Революция прервала ее учебу. Вокруг голод, холод, разруха, безденежье… Мама стала помогать ухаживать за младшими братьями и сестрами. Моя тетя Елизавета, или, по-домашнему, Эля, писала в своем дневнике:

«В нашей семье Ра пользовалась большим авторитетом как старшая сестра и главная помощница мамы. Помню, что, когда я была маленькой, она меня причесывала, водила гулять, а в гостях, прежде чем попросить что-нибудь, я всегда смотрела на нее и ждала, кивнет она головой или нет. После ранней смерти мамы она фактически стала матерью для младшего брата Александра, которому в то время было только тринадцать лет, а Рахили — двадцать семь».

В девятнадцать лет мама поступила в Институт кинематографии на курс Льва Кулешова. Это был самый первый набор ВГИКа. На приемном экзамене она изображала ловлю бабочки и, видимо, сама так поверила в предлагаемые обстоятельства, что чуть не заплакала от досады, промахнувшись воображаемым сачком и спугнув воображаемую бабочку. Приемная комиссия была покорена.

Вгиковцы любили собираться в доме Мессереров, устраивали вечеринки с танцами, шарадами, маскарадом. Душой компании был Володя Плисецкий, с которым мама познакомилась во время занятий по верховой езде. Миниатюрная и изящная девушка с внешностью рафаэлевской мадонны с первого взгляда очаровала однокурсника. Володя Плисецкий стал ухаживать за ней. Мама отвечала ему взаимностью. Одному Богу известно, чем это могло закончиться, если бы однажды Володя Плисецкий на одну из вечеринок не привел своего старшего брата Михаила, который по иронии судьбы тоже влюбился в нее. Образовался любовный треугольник, которому мама вскоре положила конец, отдав свое сердце Михаилу. А Владимир вернулся в Ленинград и, как я уже рассказывал, стал гимнастом-акробатом и эстрадным артистом.

Карьера мамы в кино началась более чем успешно. Яков Протазанов считал, что ее библейская красота принадлежит восточному типу: печальные глаза, черные волосы, расчесанные на прямой пробор, смуглая кожа. Поэтому он предложил маме сниматься в главных ролях на новой киностудии «Узбекфильм». Там она играла в фильмах «Долина слез» (1924), «Вторая жена» (1927), «Прокаженная» (1928) и других. Эти фильмы, главная тема которых — освобождение женщин Востока от ига шариата, имели в свое время большой успех и демонстрировались во многих кинотеатрах страны. У меня до сих пор хранится один из первых номеров журнала «Советский экран», где на обложке изображена мама.

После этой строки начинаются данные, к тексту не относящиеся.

(** C8 (as amended): [get_strategy] lower-cases the name first; it
    returns a profile exactly when the lower-cased name is
    ['conservative'], ['balanced'] or ['aggressive'], and for every other
    name it raises a ValueError (the ConfigError of the specification)
    before anything else is computed.  The configuration is stored as it
    is given ([Config()] when none is): its values are not examined, so no
    window or threshold, non-positive or not, makes the selection fail. *)
Theorem C8_strategy_selection (name : string) (config : option Config.t) :
  ((exists sp, get_strategy name config = Ok sp)
     <-> In (lower name) ["conservative"; "balanced"; "aggressive"])
  /\ (In (lower name) ["conservative"; "balanced"; "aggressive"] ->
      exists k,
        registry_get (lower name) STRATEGIES = Some k
        /\ get_strategy name config
           = Ok {| profile := k; config := config_or_default config |})
  /\ (~ In (lower name) ["conservative"; "balanced"; "aggressive"] ->
      exists msg, get_strategy name config = Raise (ValueError msg))
  /\ (forall config', (exists sp, get_strategy name config = Ok sp)
                      <-> (exists sp, get_strategy name config' = Ok sp)).
Proof.
  assert (Hcases : forall c,
            (exists k, registry_get (lower name) STRATEGIES = Some k
                       /\ get_strategy name c
                          = Ok {| profile := k; config := config_or_default c |})
            \/ (registry_get (lower name) STRATEGIES = None
                /\ exists msg, get_strategy name c = Raise (ValueError msg))).
  { intro c. unfold get_strategy.
    destruct (registry_get (lower name) STRATEGIES) as [k|] eqn:E.
    - left. exists k. split; reflexivity.
    - right. split; [reflexivity|]. eexists. reflexivity. }
  assert (Hiff : forall c, (exists sp, get_strategy name c = Ok sp)
                           <-> In (lower name) known_names).
  { intro c. rewrite <- registry_get_known.
    destruct (Hcases c) as [(k & Hk & Hget)|(Hnone & msg & Hget)].
    - split; intros _; eauto.
    - split.
      + intros [sp H]. rewrite Hget in H. discriminate.
      + intros [k H]. rewrite Hnone in H. discriminate. }
  split; [apply Hiff|]. split; [|split].
  - intro Hin. apply registry_get_known in Hin. destruct Hin as [k Hk].
    destruct (Hcases config) as [(k' & Hk' & Hget)|(Hnone & _)].
    + exists k'. split; assumption.
    + rewrite Hnone in Hk. discriminate.
  - intro Hn. destruct (Hcases config) as [(k & Hk & _)|(_ & Hmsg)].
    + exfalso. apply Hn. apply registry_get_known. eauto.
    + exact Hmsg.
  - intro config'. rewrite (Hiff config), (Hiff config'). reflexivity.
Qed.

(** C8 (as stated) fails: the name ['BALANCED'] is none of the three
    names and selects the balanced profile; and a configuration whose
    stop-loss and take-profit percentages and position size are not
    positive is accepted. *)
Lemma C8_counterexample :
  let bad := {| Config.MAX_POSITION_SIZE := 0;
                Config.RISK_PER_TRADE := - (1 # 2);
                Config.STOP_LOSS_PCT := - 1;
                Config.TAKE_PROFIT_PCT := 0 |} in
  ~ In "BALANCED" ["conservative"; "balanced"; "aggressive"]
  /\ get_strategy "BALANCED" None
     = Ok {| profile := Balanced; config := Config.default |}
  /\ get_strategy "balanced" (Some bad)
     = Ok {| profile := Balanced; config := bad |}.
Proof.
  split; [|split].
  - simpl. intros [H|[H|[H|[]]]]; discriminate H.
  - reflexivity.
  - reflexivity.
Qed.

End StrategiesFacts.

(* ===================================================================== *)
(** * Further properties of the trade simulator *)
(* ===================================================================== *)

Module LedgerFacts.
Import Backtester BacktesterSpec BacktesterFacts LedgerSpec.

(** A property kept by the bars of [rows] is kept by the loop over them. *)
Lemma replay_preserves_on (P : LoopState -> Prop) cfg rows :
  (forall st row, In row rows -> P st -> P (step cfg st row)) ->
  forall st, P st -> P (fst (replay cfg rows st)).
Proof.
  induction rows as [|r rows IH]; intros Hstep st H.
  - exact H.
  - rewrite replay_cons. simpl. apply IH.
    + intros s row Hin. apply Hstep. right. exact Hin.
    + apply Hstep; [left; reflexivity|exact H].
Qed.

После рождения Майи она продолжала сниматься в кино и в Ташкенте, и на «Мосфильме». Рассказывала, что на Мосфильмовскую улицу было невозможно проехать по грязной и еще не асфальтированной дороге, особенно в дождь. В то время этот район считался окраиной Москвы. Съемки проходили в переделанном под киностудию ангаре, где раньше изготавливались дирижабли.

Я помню ее рассказ о том, как четырехлетняя Майя на просмотре фильма «Прокаженная» расплакалась на весь зал, увидев, что басмачи бросили несчастную героиню под копыта лошадей. Мама долго успокаивала ее, повторяя, что это только кино, что все не по-настоящему и с ней ничего не случилось. Но заплаканная Майя упорно повторяла: «Они же тебя убили!»

Из кино мама вынужденно ушла, когда забеременела Аликом. Отца к тому времени назначили управляющим рудниками «Арктикуголь» и консулом СССР на Шпицбергене, и мама отправилась туда на ледоколе «Седов» с годовалым Аликом и семилетней Майей, пережив в пути сильнейший шторм.

На Шпицбергене она участвовала в обустройстве быта шахтеров, работала телефонисткой, организовывала самодеятельные концерты и даже поставила сказку «Русалка», где Майе досталась роль Русалочки.

После возвращения из Заполярья отца наградили орденом и автомобилем «эмка». Отто Шмидт, возглавлявший Главное управление Северного морского пути, назначил его генеральным директором треста «Арктикуголь». А вскоре родители получили квартиру в центре Москвы.

В это время фамилия Мессерер была на пике популярности. Свидетельством этой славы стал организованный в МХАТе Втором вечер, в котором принимали участие пятеро представителей семьи: три сестры и два брата. Я уже писал об оглушительном успехе этого вечера.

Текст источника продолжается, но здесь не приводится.